For most in Europe and the United States, 1991 takes a back seat to the fall of the Berlin Wall. This clearly demonstrates that what mattered to the West, then and now, was the reunification of Europe and of Germany within it. The fate of the Soviet Union itself was not an issue in the Cold War. The sudden collapse of the Soviet empire had to be managed and made permanent, but anything beyond that was deemed too difficult — and, frankly, unnecessary.

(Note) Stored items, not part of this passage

(** The ISO form ["%Y-%m-%d %H:%M:%S"] of a [time_t] is a lossless time
    stamp: [strftime] of [gmtime_r] fills exactly 19 characters, and the
    numbers read back from them give the same second with
    [time_tm_to_epoch]. *)
Theorem iso_timestamp_lossless t :
  0 <= t <= 2147483647 ->
  exists r text,
    gmtime_r (Some t) true = inr (Some r) /\
    strftime true 20 (Some (str "%Y-%m-%d %H:%M:%S")) (Some r) = (19, Some text) /\
    time_tm_to_epoch (Some (parse_iso text)) true = inr t.
Proof.
  intros Ht. destruct (epoch_to_tm_spec t) as (r & E & Hc & Hs). exists r.
  pose proof (stamp_year_bound r Hc ltac:(lia)) as Hy. pose proof (canonical_ranges r Hc) as (Hw & Hm & Hd).
  destruct (abs_pos _ (proj1 Hy)) as [Hneg Habs].
  destruct Hc as [Hc1 Hc2 Hc3 _ _ _ _ _].
  destruct (number4 (tm_year r + 1900)) as (y1 & y2 & y3 & y4 & Ey & Vy); [lia|].
  destruct (number2 (tm_mon r + 1)) as (m1 & m2 & Em & Vm); [lia|].
  destruct (number2 (tm_mday r)) as (d1 & d2 & Ed & Vd); [lia|].
  destruct (number2 (tm_hour r)) as (h1 & h2 & Eh & Vh); [lia|].
  destruct (number2 (tm_min r)) as (i1 & i2 & Ei & Vi); [lia|].
  destruct (number2 (tm_sec r)) as (s1 & s2 & Es & Vs); [lia|].
  exists [y1; y2; y3; y4; "-"%char; m1; m2; "-"%char; d1; d2; " "%char; h1; h2; ":"%char; i1; i2;
          ":"%char; s1; s2].
  split; [cbn; by rewrite E|]. split.
  - unfold strftime. cbn [negb orb Z.eqb].
    destruct (Z.ltb_spec (tm_wday r) 0), (Z.gtb_spec (tm_wday r) 6),
      (Z.ltb_spec (tm_mon r) 0), (Z.gtb_spec (tm_mon r) 11); try lia. cbn [orb].
    rewrite append_format_spec by (unfold len; cbn; lia).
    cbn -[number emit Z.abs Z.ltb]. rewrite Hneg, Habs, Ey, Em, Ed, Eh, Ei, Es. reflexivity.
  - set (p := parse_iso _).
    assert (Hp : p = mkTm (tm_sec r) (tm_min r) (tm_hour r) (tm_mday r) (tm_mon r) (tm_year r) 0 0 0).
    { unfold p, parse_iso. cbn [take drop]. rewrite Vy, Vm, Vd, Vh, Vi, Vs. f_equal; lia. }
    rewrite Hp, tm_to_epoch_stamp, carry_month_id by (cbn; try lia; mlia).
    change (stamp (mkTm _ _ _ _ _ _ _ _ _)) with (stamp r). rewrite Hs. cbv zeta.
    destruct (Z.ltb_spec t 0), (Z.gtb_spec t 253402300799); try lia. cbn [orb]. by rewrite s32_id by lia.
Qed.

Lemma iso_timestamp_lossless_witness :
  0 <= 1700000000 <= 2147483647 /\
  time_tm_to_epoch (Some (parse_iso (str "2023-11-14 22:13:20"))) true = inr 1700000000.
Proof.
  split; [lia|]. destruct (iso_timestamp_lossless 1700000000) as (r & text & E & F & G); [lia|].
  vm_compute in E. injection E as <-. vm_compute in F. injection F as <-. exact G.
Defined.

(** [ctime_r] never fails on a [time_t]: the 25 characters of its fixed
    format and the NUL exactly fill the 26-byte buffer it documents, so
    [ERANGE] cannot occur. *)
Theorem ctime_total t :
  -2147483648 <= t <= 2147483647 ->
  exists text, ctime_r (Some t) true = inr (Some text) /\ len text = 25.
Proof.
  intros Ht. destruct (epoch_to_tm_spec t) as (r & E & Hc & Hs).
  pose proof (stamp_year_bound r Hc ltac:(lia)) as Hy. pose proof (canonical_ranges r Hc) as (Hw & Hm & Hd).
  destruct (abs_pos _ (proj1 Hy)) as [Hneg Habs].
  destruct Hc as [Hc1 Hc2 Hc3 _ _ _ _ _].
  unfold ctime_r, localtime_r, gmtime_r. cbn [negb]. rewrite E. unfold asctime_r. cbn [negb].
  unfold strftime. cbn [negb orb Z.eqb].
  destruct (Z.ltb_spec (tm_wday r) 0), (Z.gtb_spec (tm_wday r) 6),
    (Z.ltb_spec (tm_mon r) 0), (Z.gtb_spec (tm_mon r) 11); try lia. cbn [orb].
  rewrite append_format_spec by (unfold len; cbn; lia).
  match goal with |- context [render r ?f] =>
    assert (exists text, render r f = Some text /\ len text = 25) as (text & -> & Hl) end.
  { eexists. split.
    { cbn -[number nth_name time_wday_short time_mon_short Z.abs Z.ltb]. reflexivity. }
    rewrite Hneg, Habs.
    destruct (number4 (tm_year r + 1900)) as (y1 & y2 & y3 & y4 & Ey & _); [lia|].
    destruct (number2 (tm_hour r)) as (h1 & h2 & Eh & _); [lia|].
    destruct (number2 (tm_min r)) as (i1 & i2 & Ei & _); [lia|].
    destruct (number2 (tm_sec r)) as (s1 & s2 & Es & _); [lia|].
    rewrite Ey, Eh, Ei, Es.
    pose proof (number_blank (tm_mday r)). pose proof (proj1 (name_len (tm_wday r))).
    pose proof (proj2 (name_len (tm_mon r))).
    repeat (rewrite ?len_app; match goal with |- context [len (?a :: ?l)] =>
      lazymatch l with [] => fail | _ => change (a :: l) with ([a] ++ l) end end).
    rewrite ?len_app. unfold len in *; cbn [List.length] in *. lia. }
  exists text. unfold put, emit. cbn [app mbind option_bind]. rewrite Hl.
  change (25 + 1 <=? 26) with true. cbv iota beta. by rewrite Hl.
Qed.

Lemma ctime_total_witness :
  -2147483648 <= -1 <= 2147483647 /\
  exists text, ctime_r (Some (-1)) true = inr (Some text) /\ len text = 25.
Proof. split; [lia|]. apply ctime_total. lia. Defined.

(** ** [timespec] arithmetic *)

Definition ts_nanos (a : timespec) : Z := tv_sec a * 1000000000 + tv_nsec a.
Definition ts_normal (a : timespec) : Prop := 0 <= tv_nsec a < 1000000000.

Lemma normalize_spec ts :
  -1000000000 <= tv_nsec ts < 2000000000 -> -2147483647 <= tv_sec ts <= 2147483646 ->
  ts_normal (time_timespec_normalize ts) /\
  ts_nanos (time_timespec_normalize ts) = ts_nanos ts.
Proof.
  intros Hn Hs. unfold time_timespec_normalize, ts_normal, ts_nanos, AUXV6_NSEC_PER_SEC in *.
  destruct ts as [s n]; cbn [tv_sec tv_nsec nsec_down nsec_up] in *. unfold AUXV6_NSEC_PER_SEC.
  rewrite !Z.geb_leb.
  destruct (Z.leb_spec 1000000000 n); cbn [tv_sec tv_nsec nsec_up nsec_down]; unfold AUXV6_NSEC_PER_SEC.
  - destruct (Z.leb_spec 1000000000 (n - 1000000000)); [lia|]. cbn [tv_sec tv_nsec].
    destruct (Z.ltb_spec (n - 1000000000) 0); [lia|]. cbn [tv_sec tv_nsec]. rewrite s32_id; lia.
  - destruct (Z.ltb_spec n 0); cbn [tv_sec tv_nsec]; [|lia].
    destruct (Z.ltb_spec (n + 1000000000) 0); [lia|]. cbn [tv_sec tv_nsec]. rewrite s32_id; lia.
Qed.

For non-Russians, August 1991 was a prologue to the end of the Soviet Union. Following the collapse of the coup in Moscow, most Soviet republics, from Ukraine to Uzbekistan, proclaimed their independence. The unthinkable became inevitable. Nations that had issued their proclamations earlier, such as in the Baltic states or the Caucasus republics, could now enjoy independence. In Russia itself, the duality of power was broken, and Boris Yeltsin triumphed over Soviet leader Mikhail Gorbachev. More important, the Communist ideology and the Communist Party were dethroned for good.

This is the principal meaning of August 1991. It marks the watershed between Soviet Russia and the present-day Russian Federation. Unlike its Communist predecessor, today’s Russia is essentially free. Russians enjoy most civil rights. They are free to speak out, to practice the religions they choose, to leave their country and return home. They can own property, engage in business, and keep their money in the currency and place of their choice.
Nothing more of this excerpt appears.